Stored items
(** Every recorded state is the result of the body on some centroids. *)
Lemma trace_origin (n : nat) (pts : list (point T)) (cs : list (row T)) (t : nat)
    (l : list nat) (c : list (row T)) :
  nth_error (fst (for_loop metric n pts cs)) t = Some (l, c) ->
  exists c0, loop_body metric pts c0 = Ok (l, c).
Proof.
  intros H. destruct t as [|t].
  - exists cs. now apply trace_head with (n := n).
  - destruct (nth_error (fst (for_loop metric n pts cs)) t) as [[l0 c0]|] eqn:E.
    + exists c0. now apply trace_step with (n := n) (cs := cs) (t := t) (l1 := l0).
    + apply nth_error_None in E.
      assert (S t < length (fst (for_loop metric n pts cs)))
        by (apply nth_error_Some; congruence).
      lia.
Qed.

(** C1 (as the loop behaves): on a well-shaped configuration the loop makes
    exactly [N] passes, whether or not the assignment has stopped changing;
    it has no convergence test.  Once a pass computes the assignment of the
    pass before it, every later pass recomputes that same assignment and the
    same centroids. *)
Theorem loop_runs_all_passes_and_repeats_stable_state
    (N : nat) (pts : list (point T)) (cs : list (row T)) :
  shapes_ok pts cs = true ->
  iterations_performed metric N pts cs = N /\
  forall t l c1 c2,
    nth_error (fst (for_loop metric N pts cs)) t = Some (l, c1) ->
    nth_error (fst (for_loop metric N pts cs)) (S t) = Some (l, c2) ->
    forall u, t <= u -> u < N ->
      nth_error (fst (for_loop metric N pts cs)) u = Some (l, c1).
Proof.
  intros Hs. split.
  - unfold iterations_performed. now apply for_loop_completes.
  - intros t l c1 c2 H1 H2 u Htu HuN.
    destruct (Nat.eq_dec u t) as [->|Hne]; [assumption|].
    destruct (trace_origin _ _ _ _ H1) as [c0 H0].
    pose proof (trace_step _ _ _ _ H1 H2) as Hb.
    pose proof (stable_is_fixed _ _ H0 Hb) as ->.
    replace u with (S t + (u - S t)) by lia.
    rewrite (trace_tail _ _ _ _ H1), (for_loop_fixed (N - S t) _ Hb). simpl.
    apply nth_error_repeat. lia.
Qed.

...

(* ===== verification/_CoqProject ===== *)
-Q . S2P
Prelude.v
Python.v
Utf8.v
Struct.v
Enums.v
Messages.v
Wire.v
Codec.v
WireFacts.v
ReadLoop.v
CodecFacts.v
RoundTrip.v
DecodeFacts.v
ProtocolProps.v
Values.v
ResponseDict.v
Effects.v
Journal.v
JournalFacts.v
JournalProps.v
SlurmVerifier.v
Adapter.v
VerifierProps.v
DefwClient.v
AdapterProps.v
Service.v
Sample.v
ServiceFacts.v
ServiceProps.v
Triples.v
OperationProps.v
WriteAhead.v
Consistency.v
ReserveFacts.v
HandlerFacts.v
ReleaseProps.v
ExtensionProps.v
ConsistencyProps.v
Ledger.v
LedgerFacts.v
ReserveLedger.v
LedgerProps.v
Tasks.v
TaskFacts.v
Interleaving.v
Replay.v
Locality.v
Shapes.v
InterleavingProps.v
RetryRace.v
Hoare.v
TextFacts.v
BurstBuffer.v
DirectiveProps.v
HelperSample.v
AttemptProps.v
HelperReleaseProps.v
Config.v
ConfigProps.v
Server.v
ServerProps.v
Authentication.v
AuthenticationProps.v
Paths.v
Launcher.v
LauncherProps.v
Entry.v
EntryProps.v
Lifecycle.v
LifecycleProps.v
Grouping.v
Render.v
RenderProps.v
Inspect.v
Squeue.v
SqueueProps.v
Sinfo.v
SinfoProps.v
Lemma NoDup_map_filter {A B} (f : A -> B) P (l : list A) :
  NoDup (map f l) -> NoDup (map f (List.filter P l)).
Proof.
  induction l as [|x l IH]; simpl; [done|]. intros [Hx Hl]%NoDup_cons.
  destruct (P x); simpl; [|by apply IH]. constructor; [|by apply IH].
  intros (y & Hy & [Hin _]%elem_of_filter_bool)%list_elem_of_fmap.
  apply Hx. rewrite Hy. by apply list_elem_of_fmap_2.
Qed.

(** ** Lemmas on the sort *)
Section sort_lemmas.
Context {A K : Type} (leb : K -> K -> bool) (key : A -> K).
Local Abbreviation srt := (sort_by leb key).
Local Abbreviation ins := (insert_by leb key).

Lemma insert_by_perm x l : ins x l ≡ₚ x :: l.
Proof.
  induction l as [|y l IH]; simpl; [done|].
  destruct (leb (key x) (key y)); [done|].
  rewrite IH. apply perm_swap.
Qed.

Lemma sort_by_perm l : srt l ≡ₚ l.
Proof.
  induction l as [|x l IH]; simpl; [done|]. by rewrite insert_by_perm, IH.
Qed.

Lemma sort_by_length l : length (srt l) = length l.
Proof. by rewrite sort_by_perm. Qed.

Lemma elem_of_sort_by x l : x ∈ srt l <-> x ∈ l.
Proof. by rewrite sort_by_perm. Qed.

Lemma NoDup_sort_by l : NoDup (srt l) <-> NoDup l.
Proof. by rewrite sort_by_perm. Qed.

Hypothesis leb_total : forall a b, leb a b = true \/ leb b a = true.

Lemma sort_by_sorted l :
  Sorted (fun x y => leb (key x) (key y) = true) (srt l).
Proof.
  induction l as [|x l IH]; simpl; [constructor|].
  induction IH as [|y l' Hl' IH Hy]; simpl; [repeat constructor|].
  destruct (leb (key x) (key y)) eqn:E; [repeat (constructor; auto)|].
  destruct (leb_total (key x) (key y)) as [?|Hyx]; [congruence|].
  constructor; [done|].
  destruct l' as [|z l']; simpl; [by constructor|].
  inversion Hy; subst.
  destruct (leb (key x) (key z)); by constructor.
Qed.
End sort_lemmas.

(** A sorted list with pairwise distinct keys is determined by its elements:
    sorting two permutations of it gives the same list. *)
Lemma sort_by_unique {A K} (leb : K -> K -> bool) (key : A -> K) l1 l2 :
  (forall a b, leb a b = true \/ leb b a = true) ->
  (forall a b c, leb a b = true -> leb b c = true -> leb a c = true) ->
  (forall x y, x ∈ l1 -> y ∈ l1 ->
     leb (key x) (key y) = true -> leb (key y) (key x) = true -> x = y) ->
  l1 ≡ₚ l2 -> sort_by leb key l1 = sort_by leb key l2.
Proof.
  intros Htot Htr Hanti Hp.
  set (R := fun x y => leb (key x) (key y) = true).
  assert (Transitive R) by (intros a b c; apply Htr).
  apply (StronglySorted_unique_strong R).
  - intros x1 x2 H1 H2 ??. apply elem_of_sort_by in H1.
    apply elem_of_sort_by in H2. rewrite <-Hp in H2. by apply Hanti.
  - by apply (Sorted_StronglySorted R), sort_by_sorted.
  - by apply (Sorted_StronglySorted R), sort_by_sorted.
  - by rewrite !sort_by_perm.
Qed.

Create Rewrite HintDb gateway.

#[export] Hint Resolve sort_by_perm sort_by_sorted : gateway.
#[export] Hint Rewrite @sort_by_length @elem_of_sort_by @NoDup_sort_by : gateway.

* * *

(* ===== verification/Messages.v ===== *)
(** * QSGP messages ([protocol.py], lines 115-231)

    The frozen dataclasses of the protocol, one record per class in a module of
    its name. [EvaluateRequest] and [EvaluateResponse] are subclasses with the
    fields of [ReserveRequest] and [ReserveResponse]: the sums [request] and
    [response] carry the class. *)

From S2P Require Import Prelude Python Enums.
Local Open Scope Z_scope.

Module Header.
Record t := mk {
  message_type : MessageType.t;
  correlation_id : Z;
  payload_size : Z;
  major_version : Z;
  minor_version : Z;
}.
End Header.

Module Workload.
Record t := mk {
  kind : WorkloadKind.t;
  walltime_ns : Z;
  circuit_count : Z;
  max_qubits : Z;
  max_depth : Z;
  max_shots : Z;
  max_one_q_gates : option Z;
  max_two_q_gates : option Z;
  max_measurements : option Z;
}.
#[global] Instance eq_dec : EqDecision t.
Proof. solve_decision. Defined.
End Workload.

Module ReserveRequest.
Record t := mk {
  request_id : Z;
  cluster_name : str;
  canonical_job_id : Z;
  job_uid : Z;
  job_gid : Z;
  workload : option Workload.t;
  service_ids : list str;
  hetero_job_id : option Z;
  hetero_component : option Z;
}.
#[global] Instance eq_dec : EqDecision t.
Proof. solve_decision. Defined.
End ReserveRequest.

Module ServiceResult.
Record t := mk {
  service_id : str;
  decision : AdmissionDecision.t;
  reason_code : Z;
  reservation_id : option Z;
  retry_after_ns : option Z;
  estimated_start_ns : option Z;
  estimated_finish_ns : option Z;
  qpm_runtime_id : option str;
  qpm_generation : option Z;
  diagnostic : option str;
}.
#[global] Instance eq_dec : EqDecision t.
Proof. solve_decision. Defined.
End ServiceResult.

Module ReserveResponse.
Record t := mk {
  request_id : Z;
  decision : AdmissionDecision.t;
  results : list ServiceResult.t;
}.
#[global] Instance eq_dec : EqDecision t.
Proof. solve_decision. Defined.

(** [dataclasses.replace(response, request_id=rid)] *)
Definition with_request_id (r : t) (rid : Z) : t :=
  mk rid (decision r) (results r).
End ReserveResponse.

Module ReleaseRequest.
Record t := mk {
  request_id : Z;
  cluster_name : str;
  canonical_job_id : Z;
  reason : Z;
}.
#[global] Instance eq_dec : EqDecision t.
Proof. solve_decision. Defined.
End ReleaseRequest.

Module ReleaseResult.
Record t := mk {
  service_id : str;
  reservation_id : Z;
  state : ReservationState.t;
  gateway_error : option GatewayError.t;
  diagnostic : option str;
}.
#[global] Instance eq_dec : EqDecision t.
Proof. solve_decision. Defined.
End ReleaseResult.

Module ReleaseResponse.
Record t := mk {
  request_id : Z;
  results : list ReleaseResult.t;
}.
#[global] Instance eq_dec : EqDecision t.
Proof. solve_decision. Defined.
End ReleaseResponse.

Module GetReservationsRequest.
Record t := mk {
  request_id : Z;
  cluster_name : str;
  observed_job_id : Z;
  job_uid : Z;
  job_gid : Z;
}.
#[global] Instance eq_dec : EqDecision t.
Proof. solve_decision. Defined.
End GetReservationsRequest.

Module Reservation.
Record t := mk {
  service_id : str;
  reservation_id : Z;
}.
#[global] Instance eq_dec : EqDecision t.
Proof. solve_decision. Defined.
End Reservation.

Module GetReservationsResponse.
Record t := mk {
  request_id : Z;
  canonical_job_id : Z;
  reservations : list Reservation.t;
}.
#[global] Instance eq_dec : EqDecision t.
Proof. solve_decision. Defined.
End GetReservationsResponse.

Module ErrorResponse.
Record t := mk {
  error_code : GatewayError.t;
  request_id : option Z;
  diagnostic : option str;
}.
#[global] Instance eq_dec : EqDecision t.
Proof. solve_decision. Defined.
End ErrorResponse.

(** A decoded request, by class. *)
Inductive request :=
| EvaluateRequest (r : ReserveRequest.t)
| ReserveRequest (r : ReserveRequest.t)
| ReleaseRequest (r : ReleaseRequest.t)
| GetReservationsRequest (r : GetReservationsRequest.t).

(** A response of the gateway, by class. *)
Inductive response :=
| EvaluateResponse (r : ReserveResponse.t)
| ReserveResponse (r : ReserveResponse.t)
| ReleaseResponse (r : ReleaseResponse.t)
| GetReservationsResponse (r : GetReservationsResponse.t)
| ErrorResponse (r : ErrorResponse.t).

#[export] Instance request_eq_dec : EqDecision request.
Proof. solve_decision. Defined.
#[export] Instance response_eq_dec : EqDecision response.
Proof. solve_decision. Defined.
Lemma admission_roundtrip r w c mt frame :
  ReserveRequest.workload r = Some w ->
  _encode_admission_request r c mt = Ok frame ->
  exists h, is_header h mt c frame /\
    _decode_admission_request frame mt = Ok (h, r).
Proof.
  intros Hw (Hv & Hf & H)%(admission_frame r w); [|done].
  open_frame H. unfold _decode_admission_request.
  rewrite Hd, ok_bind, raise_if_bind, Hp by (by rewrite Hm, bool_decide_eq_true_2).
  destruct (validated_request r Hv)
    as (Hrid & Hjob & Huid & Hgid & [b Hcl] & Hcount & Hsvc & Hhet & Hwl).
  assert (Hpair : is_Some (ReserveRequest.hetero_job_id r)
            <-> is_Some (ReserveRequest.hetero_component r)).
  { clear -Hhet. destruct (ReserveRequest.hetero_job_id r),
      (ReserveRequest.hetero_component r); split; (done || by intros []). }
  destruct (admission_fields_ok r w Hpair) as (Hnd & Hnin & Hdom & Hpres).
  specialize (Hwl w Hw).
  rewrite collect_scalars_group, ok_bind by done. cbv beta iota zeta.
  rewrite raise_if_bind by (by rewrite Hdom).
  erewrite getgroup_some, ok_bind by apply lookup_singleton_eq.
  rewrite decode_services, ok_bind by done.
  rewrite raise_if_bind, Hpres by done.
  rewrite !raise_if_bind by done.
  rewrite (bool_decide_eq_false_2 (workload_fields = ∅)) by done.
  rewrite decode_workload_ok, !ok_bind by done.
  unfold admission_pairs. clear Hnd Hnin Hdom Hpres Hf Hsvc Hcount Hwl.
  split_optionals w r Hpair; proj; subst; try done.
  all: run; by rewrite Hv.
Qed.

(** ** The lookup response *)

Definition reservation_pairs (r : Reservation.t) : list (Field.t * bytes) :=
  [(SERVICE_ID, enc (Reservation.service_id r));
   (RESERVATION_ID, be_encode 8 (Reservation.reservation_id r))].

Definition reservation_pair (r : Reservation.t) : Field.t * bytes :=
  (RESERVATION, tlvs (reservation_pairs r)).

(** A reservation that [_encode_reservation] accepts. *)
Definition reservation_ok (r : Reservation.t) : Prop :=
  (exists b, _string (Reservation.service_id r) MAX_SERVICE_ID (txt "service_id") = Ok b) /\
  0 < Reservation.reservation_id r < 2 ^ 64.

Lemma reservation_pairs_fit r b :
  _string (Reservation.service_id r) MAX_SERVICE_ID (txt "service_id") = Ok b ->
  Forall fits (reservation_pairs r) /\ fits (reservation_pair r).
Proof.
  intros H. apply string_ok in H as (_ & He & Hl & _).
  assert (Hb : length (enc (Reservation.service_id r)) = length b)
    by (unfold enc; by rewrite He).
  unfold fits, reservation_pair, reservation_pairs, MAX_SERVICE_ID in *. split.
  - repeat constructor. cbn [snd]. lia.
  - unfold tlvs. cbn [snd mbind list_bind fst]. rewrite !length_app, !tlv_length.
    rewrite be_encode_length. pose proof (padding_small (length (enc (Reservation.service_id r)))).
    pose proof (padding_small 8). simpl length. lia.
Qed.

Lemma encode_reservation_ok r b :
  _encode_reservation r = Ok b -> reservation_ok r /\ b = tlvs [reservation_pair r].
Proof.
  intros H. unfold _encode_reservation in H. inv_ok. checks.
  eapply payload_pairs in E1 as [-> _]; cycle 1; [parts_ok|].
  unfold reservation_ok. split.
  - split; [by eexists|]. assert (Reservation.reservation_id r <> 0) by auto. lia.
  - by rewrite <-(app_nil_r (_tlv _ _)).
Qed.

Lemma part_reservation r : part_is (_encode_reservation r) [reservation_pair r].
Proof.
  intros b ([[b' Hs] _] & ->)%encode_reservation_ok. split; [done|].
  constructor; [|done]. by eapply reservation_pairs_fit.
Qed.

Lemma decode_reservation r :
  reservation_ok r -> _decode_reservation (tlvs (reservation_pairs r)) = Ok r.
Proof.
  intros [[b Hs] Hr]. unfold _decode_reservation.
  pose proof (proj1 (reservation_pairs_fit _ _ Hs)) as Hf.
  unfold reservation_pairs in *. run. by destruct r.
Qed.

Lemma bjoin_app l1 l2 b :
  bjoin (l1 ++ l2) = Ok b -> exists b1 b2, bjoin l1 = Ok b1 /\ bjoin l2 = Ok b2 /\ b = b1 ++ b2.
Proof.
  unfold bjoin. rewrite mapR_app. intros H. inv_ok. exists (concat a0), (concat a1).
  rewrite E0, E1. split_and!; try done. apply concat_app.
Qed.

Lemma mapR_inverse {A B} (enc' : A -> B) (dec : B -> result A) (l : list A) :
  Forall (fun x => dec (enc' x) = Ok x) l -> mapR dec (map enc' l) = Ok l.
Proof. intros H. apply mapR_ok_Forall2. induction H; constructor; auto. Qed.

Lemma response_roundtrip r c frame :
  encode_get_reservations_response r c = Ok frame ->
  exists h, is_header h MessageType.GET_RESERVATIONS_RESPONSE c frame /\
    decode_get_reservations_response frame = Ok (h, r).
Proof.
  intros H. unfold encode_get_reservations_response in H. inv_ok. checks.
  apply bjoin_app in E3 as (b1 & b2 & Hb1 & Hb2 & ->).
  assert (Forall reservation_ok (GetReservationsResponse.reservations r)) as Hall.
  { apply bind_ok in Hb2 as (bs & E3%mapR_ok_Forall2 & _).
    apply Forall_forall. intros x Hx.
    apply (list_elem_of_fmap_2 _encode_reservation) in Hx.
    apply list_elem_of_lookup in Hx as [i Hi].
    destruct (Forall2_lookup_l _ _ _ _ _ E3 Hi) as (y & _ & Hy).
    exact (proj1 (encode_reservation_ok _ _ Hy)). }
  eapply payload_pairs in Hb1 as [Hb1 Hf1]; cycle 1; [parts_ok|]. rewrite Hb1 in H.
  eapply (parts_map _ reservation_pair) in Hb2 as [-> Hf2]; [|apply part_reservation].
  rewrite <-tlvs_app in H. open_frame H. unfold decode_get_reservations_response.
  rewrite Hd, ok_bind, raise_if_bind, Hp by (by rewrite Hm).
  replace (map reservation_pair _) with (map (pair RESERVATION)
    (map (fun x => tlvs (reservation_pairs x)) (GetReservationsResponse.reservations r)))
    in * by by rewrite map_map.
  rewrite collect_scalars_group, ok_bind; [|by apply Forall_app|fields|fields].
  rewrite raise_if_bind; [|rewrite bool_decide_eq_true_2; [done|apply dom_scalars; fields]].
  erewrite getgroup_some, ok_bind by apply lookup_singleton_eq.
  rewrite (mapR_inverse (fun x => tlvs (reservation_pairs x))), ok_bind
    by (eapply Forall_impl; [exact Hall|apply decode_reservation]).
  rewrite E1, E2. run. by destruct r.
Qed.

** TASK STATEMENT **
When you reach the line with "eapply payload_pairs in Hb1" in the records above, start writing out lines exactly, and stop once the line with "rewrite raise_if_bind; [|rewrite" has been written; include nothing else.

** EXPECTED ANSWER **
  eapply payload_pairs in Hb1 as [Hb1 Hf1]; cycle 1; [parts_ok|]. rewrite Hb1 in H.
  eapply (parts_map _ reservation_pair) in Hb2 as [-> Hf2]; [|apply part_reservation].
  rewrite <-tlvs_app in H. open_frame H. unfold decode_get_reservations_response.
  rewrite Hd, ok_bind, raise_if_bind, Hp by (by rewrite Hm).
  replace (map reservation_pair _) with (map (pair RESERVATION)
    (map (fun x => tlvs (reservation_pairs x)) (GetReservationsResponse.reservations r)))
    in * by by rewrite map_map.
  rewrite collect_scalars_group, ok_bind; [|by apply Forall_app|fields|fields].
  rewrite raise_if_bind; [|rewrite bool_decide_eq_true_2; [done|apply dom_scalars; fields]].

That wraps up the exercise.